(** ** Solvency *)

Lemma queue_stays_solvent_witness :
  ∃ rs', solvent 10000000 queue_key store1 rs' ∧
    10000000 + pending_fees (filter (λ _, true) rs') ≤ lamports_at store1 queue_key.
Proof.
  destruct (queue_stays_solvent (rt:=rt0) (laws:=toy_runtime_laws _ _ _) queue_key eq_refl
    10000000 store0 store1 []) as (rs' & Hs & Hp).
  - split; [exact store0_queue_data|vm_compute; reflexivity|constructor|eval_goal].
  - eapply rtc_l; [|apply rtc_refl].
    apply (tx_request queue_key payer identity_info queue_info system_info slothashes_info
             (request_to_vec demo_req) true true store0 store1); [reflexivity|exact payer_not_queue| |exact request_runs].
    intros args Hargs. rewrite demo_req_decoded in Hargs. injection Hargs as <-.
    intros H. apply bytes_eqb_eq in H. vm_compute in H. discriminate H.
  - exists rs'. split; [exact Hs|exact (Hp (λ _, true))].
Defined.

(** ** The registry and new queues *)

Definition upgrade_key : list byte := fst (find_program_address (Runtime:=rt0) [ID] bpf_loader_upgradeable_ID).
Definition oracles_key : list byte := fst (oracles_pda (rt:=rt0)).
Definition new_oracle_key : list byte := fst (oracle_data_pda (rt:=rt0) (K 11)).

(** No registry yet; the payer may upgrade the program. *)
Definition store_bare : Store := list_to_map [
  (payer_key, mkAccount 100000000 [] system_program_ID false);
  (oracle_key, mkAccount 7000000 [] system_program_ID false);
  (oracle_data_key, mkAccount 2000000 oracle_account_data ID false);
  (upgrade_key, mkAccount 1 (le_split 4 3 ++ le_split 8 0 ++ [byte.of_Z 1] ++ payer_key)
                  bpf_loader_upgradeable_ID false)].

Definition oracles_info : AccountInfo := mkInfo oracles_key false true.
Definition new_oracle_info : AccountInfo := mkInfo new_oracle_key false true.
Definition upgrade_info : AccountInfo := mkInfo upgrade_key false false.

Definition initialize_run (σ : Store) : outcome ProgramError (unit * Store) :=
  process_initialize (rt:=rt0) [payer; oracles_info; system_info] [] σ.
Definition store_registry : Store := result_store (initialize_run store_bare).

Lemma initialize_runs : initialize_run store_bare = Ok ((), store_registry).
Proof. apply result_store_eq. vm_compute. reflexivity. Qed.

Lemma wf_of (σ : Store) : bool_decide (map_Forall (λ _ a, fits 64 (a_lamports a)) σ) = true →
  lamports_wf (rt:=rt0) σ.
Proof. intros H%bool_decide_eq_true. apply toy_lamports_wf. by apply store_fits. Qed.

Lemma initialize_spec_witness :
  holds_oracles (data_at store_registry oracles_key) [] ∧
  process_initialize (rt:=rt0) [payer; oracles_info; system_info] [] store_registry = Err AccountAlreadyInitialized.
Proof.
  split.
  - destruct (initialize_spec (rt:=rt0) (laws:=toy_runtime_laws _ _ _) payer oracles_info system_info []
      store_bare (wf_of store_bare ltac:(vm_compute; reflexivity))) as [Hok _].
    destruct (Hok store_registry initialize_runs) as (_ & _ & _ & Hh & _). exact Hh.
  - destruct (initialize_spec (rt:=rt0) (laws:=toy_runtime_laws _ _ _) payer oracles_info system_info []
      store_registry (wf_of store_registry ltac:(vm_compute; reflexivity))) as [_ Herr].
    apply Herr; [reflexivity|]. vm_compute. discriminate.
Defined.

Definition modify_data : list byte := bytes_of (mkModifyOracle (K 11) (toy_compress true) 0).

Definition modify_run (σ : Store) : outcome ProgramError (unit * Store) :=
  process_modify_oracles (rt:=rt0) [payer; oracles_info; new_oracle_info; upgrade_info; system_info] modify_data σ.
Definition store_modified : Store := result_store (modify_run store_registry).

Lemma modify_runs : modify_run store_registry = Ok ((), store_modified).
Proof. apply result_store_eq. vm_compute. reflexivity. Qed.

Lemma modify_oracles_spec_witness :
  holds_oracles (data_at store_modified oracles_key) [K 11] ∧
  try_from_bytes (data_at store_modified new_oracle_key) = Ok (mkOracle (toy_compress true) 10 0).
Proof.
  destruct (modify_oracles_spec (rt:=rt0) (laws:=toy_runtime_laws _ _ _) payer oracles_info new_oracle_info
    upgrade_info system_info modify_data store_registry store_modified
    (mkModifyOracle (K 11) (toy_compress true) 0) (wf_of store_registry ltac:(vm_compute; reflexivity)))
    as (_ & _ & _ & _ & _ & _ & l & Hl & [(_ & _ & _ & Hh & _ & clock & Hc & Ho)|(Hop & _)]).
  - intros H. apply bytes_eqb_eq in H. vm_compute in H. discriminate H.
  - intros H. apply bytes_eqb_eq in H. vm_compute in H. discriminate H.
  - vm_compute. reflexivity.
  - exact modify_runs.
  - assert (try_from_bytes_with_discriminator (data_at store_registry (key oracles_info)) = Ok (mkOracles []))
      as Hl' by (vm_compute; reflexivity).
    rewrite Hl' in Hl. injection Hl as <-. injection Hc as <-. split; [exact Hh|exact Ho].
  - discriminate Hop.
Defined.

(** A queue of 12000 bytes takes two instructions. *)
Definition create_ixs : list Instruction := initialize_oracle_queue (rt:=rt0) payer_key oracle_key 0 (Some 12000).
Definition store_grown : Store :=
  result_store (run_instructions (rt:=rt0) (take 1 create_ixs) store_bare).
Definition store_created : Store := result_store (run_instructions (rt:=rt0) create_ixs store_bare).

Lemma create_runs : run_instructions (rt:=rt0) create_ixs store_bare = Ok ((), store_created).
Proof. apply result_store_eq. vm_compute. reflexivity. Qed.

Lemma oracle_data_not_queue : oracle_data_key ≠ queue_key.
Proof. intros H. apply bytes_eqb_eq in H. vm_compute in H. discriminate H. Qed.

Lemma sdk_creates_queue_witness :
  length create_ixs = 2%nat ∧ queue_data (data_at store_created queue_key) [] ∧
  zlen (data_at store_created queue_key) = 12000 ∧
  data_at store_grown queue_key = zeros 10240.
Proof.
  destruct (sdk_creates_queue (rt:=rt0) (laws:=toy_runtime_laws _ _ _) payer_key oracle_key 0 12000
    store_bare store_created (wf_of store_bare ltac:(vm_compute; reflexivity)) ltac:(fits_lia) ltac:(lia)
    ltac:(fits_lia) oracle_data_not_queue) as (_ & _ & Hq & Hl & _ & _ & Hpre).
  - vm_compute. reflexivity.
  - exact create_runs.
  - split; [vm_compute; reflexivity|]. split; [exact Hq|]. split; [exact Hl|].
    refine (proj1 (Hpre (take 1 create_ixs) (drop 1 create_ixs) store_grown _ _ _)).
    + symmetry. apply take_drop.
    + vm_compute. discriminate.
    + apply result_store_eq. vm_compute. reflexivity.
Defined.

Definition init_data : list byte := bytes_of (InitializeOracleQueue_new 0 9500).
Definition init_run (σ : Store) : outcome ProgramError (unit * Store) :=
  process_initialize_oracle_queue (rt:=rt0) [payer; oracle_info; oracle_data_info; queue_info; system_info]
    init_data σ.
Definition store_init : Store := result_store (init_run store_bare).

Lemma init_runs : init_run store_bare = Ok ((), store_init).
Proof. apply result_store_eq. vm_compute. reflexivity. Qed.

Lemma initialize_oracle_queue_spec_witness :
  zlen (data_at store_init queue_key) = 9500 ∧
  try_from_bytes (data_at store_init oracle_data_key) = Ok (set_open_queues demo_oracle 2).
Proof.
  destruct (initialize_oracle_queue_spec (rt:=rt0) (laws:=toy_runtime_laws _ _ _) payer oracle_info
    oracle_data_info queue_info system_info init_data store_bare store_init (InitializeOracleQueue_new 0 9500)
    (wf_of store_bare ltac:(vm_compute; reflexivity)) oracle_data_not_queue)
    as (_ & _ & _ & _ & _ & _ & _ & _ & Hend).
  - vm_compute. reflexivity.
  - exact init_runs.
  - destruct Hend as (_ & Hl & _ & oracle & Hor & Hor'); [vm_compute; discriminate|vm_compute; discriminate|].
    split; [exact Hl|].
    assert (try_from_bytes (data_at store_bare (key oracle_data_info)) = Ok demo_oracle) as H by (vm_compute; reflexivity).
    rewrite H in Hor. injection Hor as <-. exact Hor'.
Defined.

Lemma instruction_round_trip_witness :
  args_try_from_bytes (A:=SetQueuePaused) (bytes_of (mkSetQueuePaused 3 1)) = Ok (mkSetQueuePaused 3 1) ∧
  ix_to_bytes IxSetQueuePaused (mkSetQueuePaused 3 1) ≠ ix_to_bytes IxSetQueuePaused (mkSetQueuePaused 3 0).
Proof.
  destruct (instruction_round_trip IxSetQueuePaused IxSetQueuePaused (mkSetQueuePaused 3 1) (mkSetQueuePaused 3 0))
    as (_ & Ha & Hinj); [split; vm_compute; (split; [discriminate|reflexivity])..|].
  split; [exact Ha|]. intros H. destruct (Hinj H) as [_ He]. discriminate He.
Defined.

______

Exercise instructions:
An exact copy of the lines above, from the one containing "system_info] [] σ." down to the one containing "Lemma initialize_runs : initialize_run" and including both, is the whole answer; retype it and nothing else.

Your solution:
  process_initialize (rt:=rt0) [payer; oracles_info; system_info] [] σ.
Definition store_registry : Store := result_store (initialize_run store_bare).

Lemma initialize_runs : initialize_run store_bare = Ok ((), store_registry).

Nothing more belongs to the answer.